Records contained in a dataset:

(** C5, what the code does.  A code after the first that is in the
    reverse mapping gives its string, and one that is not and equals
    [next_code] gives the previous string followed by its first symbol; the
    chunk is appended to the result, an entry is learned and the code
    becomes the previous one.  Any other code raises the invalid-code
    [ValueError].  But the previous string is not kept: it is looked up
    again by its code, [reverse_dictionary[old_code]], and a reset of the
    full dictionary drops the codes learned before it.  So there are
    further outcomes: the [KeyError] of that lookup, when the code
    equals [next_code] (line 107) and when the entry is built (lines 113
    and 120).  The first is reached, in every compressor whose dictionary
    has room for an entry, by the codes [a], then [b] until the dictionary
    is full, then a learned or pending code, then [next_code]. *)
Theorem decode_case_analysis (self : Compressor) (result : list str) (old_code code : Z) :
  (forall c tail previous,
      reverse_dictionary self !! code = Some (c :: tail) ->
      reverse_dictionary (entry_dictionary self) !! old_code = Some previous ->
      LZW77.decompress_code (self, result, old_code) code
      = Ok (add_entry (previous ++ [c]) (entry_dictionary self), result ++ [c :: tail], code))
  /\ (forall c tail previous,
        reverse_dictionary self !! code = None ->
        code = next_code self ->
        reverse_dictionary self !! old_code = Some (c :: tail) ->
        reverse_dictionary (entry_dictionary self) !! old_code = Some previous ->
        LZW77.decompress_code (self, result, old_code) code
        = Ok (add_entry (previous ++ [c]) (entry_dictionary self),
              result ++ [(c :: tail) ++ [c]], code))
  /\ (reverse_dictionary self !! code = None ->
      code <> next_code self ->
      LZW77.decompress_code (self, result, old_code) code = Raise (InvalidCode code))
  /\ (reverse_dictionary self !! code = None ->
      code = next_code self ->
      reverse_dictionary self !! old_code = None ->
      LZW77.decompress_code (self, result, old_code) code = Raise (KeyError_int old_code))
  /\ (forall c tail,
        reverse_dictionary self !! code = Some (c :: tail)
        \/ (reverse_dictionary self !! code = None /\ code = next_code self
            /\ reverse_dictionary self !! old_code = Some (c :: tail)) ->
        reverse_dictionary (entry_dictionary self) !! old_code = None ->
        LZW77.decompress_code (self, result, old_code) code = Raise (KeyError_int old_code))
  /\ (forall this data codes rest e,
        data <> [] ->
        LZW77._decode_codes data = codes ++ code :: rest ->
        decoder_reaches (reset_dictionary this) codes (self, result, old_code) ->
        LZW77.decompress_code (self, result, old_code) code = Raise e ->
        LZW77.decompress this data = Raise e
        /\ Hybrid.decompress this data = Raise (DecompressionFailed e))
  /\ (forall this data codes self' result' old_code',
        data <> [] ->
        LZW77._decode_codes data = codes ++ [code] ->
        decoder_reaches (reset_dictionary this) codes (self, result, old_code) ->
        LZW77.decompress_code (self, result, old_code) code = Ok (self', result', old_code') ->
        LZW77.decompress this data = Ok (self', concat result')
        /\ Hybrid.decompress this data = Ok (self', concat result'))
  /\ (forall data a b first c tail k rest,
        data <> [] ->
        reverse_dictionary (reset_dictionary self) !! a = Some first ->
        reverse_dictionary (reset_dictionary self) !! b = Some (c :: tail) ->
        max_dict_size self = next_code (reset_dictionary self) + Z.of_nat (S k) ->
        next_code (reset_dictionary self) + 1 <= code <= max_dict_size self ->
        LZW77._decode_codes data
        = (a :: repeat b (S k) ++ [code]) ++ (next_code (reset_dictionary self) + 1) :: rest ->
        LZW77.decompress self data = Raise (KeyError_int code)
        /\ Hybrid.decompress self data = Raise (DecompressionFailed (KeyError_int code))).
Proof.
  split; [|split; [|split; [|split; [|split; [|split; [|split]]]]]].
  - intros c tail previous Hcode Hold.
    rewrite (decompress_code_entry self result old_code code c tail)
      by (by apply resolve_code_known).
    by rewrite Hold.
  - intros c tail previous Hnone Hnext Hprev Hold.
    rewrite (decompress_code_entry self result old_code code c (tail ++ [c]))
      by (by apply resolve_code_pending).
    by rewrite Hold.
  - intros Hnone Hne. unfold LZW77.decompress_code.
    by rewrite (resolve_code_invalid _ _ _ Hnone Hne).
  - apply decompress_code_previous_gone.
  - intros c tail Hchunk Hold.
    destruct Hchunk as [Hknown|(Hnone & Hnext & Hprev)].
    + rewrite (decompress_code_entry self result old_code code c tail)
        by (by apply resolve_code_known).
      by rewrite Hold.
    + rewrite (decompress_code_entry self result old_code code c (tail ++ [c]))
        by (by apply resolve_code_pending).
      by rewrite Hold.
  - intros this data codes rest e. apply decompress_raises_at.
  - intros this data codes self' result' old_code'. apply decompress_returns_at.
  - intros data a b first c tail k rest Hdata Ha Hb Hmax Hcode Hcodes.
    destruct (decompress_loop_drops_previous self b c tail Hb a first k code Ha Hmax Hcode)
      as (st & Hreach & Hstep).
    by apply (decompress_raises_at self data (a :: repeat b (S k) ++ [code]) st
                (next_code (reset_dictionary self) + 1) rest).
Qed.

* * *

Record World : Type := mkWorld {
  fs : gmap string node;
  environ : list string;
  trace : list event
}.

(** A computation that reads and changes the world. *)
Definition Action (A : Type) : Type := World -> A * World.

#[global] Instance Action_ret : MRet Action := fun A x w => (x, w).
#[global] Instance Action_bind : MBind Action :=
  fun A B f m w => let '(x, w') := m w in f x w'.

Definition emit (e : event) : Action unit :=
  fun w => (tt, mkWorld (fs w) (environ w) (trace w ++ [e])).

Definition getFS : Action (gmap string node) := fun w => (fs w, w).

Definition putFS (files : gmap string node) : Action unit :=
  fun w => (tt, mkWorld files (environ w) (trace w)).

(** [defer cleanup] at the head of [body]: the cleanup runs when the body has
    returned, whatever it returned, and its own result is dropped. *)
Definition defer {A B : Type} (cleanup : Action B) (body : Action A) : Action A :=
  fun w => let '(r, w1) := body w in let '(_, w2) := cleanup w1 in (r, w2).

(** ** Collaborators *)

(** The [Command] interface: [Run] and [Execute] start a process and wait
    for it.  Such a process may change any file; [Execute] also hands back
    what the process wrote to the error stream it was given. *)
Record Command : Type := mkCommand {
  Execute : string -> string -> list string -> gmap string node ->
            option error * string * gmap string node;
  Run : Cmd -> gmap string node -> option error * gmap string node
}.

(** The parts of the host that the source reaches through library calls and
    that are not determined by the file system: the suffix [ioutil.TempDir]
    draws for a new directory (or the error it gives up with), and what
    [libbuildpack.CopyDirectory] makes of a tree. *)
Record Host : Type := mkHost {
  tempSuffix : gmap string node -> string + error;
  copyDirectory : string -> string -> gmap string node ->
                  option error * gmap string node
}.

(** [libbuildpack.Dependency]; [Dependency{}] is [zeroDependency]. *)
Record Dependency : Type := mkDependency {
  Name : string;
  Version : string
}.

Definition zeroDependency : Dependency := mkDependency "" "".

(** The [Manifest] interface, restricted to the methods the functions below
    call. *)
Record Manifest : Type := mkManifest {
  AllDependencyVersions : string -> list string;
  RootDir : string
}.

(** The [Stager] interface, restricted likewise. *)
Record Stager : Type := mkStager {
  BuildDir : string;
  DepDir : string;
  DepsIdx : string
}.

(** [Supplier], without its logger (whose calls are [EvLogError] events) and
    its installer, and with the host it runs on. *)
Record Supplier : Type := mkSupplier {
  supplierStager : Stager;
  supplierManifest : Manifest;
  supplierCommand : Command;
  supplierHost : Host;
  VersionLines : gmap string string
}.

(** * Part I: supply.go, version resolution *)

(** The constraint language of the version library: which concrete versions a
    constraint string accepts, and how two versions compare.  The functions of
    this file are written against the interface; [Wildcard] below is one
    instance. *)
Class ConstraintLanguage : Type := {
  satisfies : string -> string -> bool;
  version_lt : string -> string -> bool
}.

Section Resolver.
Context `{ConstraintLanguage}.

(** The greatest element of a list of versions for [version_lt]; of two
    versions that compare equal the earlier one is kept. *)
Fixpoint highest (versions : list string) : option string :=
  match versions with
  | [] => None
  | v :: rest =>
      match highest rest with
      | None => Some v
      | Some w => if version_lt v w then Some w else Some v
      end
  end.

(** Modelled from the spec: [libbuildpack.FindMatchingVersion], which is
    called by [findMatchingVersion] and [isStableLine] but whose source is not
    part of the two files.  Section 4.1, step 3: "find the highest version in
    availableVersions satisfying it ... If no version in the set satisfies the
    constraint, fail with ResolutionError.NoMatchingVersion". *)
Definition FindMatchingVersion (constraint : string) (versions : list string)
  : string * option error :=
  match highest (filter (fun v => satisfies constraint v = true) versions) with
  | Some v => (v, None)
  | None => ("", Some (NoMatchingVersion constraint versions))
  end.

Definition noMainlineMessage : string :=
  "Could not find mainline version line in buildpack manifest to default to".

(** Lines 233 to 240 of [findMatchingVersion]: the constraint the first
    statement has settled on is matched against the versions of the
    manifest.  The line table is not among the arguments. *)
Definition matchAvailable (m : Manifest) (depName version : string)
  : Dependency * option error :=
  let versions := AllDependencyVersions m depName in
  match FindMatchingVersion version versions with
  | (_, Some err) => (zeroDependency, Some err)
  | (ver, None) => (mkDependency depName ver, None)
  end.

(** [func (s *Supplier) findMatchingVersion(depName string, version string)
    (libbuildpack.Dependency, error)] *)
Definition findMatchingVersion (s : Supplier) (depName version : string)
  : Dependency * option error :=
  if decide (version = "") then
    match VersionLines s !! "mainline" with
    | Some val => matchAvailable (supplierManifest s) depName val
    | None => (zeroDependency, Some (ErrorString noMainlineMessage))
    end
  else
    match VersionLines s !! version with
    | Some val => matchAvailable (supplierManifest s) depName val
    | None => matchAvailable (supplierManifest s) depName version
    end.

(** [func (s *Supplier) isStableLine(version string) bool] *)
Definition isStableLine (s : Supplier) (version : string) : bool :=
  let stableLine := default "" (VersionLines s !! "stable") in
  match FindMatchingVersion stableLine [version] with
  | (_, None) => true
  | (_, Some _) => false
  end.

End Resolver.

- What the exercise asks
Using the records above, gather all lines where the string "Hybrid" is present.

- Result of the exercise
        /\ Hybrid.decompress this data = Raise (DecompressionFailed e))
        /\ Hybrid.decompress this data = Ok (self', concat result'))
        /\ Hybrid.decompress self data = Raise (DecompressionFailed (KeyError_int code))).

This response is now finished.